Sign Teddy. cut Floyd, Prince and Turbo. Let Mitch go next year. Draft TE, WR and Oline. Offense should be young and decent. Defense takes a step back. Go heavy on the D next year. If you do it right you can have a balanced young team that will compete for years. (Assuming Teddy is good)
is this any more risky than wasting another year with Mitch and then playing the draft lottery for the next decade? I mean I get it’s not a slam dunk but what is?
A--Pace isn't making a change at starting QB.
B--Per sportrac, bears have 12.8 in cap space for 2020. Your proposed cuts save 13.2 mil (Floyd), 4.5 mil (Gabriel) and 9 mil (Prince). That's 26.7 mil, and that alone may not even be enough to sign TB, who will want starter's money.
But for sake of example, let's say the 26.7 mil does the trick and you get Teddy B. This leaves the 12.8 untouched cap before your proposed cuts to sign and draft guys to plug the holes already here/created by your proposed cuts isn't feasible, unless you're gung-ho about late round picks/undrafted guys starting. Cant imagine a GM making that move will put his ass on the line for that.

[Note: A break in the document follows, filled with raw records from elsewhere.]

Section hosts.
Context (strict : bool).
Lemma parse_name h p :
  forallb name_char h = true -> all_digits p = true ->
  parseHost strict (escape encodeHost (h ++ port_text p)) = Some (h ++ port_text p).
Proof.
  intros Hh Hp. destruct (port_text_ok p Hp) as (Ee & Epp & _ & Hb & _). unfold parseHost.
  assert (forallb (passes encodeHost encodeHost) (h ++ port_text p) = true) as Hpass.
  { rewrite forallb_app. apply andb_true_intro. split; [|done]. revert Hh. apply forallb_weaken, name_passes. }
  rewrite cut_last_none.
  2:{ apply escape_keeps; [done..|]. apply not_elem_of_app. split; [by eapply not_among|done]. }
  rewrite (unescape_escape_all _ _ _ Hpass), escape_app, Ee.
  assert (":"%char ∉ escape encodeHost h) as Hc by (apply escape_keeps; [done..|]; by eapply not_among).
  unfold port_text in *. destruct (bool_decide (p = "")) eqn:E.
  - rewrite app_nil_r. rewrite cut_absent, cut_last_none by done. by destruct strict.
  - rewrite cut_app_first by done. rewrite cut_last_app.
    2:{ by eapply not_among; [apply port_digits|]. }
    destruct strict; by rewrite (port_digits p Hp).
Qed.
Lemma bracketed_literal h addr zone :
  Cut "%" h = (addr, zone) -> is_ipv6 h = true -> forallb addr_char addr = true -> forallb zone_char zone = true ->
  bracketed (escape encodeHost h) = Some h.
Proof.
  intros Ec Hv Ha Hz. assert (escape encodeHost addr = addr) as Eid.
  { apply escape_id. revert Ha. apply forallb_weaken. intros x. unfold addr_char. by destruct (shouldEscape x encodeHost), (among "[" x). }
  assert ("%"%char ∉ addr) as Hp by (by eapply not_among).
  assert (unescape encodeHost addr = Some addr) as Eu.
  { rewrite <- Eid at 1. apply unescape_escape_all. revert Ha. apply forallb_weaken, addr_passes. }
  unfold Cut in Ec. destruct (cut "%" h) as [[a z]|] eqn:E; cbn in Ec; simplify_eq.
  - apply cut_spec in E as [-> _]. rewrite escape_app, Eid. unfold bracketed.
    change (escape encodeHost ("%"%char :: zone)) with (chars "%25" ++ escape encodeHost zone).
    change (chars "%25") with ("%"%char :: ["2"%char; "5"%char]). rewrite index_text_first by done. rewrite Eu.
    change (("%"%char :: ["2"%char; "5"%char]) ++ escape encodeHost zone) with (escape encodeHost ["%"%char] ++ escape encodeHost zone).
    rewrite unescape_escape, unescape_escape_all; [done| |done]. revert Hz. apply forallb_weaken, zone_passes.
  - rewrite Eid. unfold bracketed. change (chars "%25") with ("%"%char :: ["2"%char; "5"%char]). by rewrite index_text_none.
Qed.
Lemma parse_literal h p addr zone :
  Cut "%" h = (addr, zone) -> is_ipv6 h = true -> forallb addr_char addr = true -> forallb zone_char zone = true ->
  all_digits p = true ->
  parseHost strict (escape encodeHost ("["%char :: h ++ "]"%char :: port_text p)) = Some ("["%char :: h ++ "]"%char :: port_text p).
Proof.
  intros Ec Hv Ha Hz Hp. destruct (port_text_ok p Hp) as (Ee & Epp & Evo & Hb & Hb').
  assert (escape encodeHost ("["%char :: h ++ "]"%char :: port_text p) = "["%char :: escape encodeHost h ++ "]"%char :: port_text p) as ->.
  { change ("["%char :: h ++ "]"%char :: port_text p) with (["["%char] ++ h ++ ["]"%char] ++ port_text p). by rewrite !escape_app, Ee. }
  assert ("["%char ∉ h) as Hh.
  { assert ("["%char ∉ addr) by (by eapply not_among). assert ("["%char ∉ zone) by (by eapply not_among).
    unfold Cut in Ec. destruct (cut "%" h) as [[a z]|] eqn:E; cbn in Ec; simplify_eq; [|done].
    apply cut_spec in E as [-> _]. set_solver. }
  assert (cut_last "[" ("["%char :: escape encodeHost h ++ "]"%char :: port_text p) = Some ([], escape encodeHost h ++ "]"%char :: port_text p)) as Eb.
  { apply (cut_last_app "[" []), not_elem_of_app. split; [by apply escape_keeps|]. by apply not_elem_of_cons. }
  unfold parseHost. rewrite Eb.
  rewrite cut_last_app by done. rewrite Evo. cbn [negb].
  rewrite <- Ee, (unescape_escape_all _ _ _ Epp), Ee, (bracketed_literal h addr zone) by done. by rewrite Hv.
Qed.
End hosts.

You aren't fixing the main problems (you create more holes to fill in), and Teddy will be behind the same porous line Mitch was.
Even if you generate said cap room for the 26.7 mil, you could spend that a lot better (Oline, TE, keep an ILB, Edge) to keep the team with one more year of Mitch at 9.2 mil. An improved OLine will make a bad QB (Mitch) look better. Along with a 3rd place schedule.
C--We're looking at a 5 starting game sample size in one of the best offenses in the NFL to base handing a shitton of money to a guy that Minnesota didn't feel the need to keep (after drafting him in the 1st round), that the Jets didn't bother keeping around even for depth, and now the Saints are going to let walk.
Has Teddy B played anything close to an Andy Reid/Nagy playbook in his career?
I see a terrible red flag with that. You evidently don't. But I guess its easy to have your position when its not your job on the line to make a decision to spend big money on a game manager when there are some glaring holes otherwise on this team and not many resources to fill.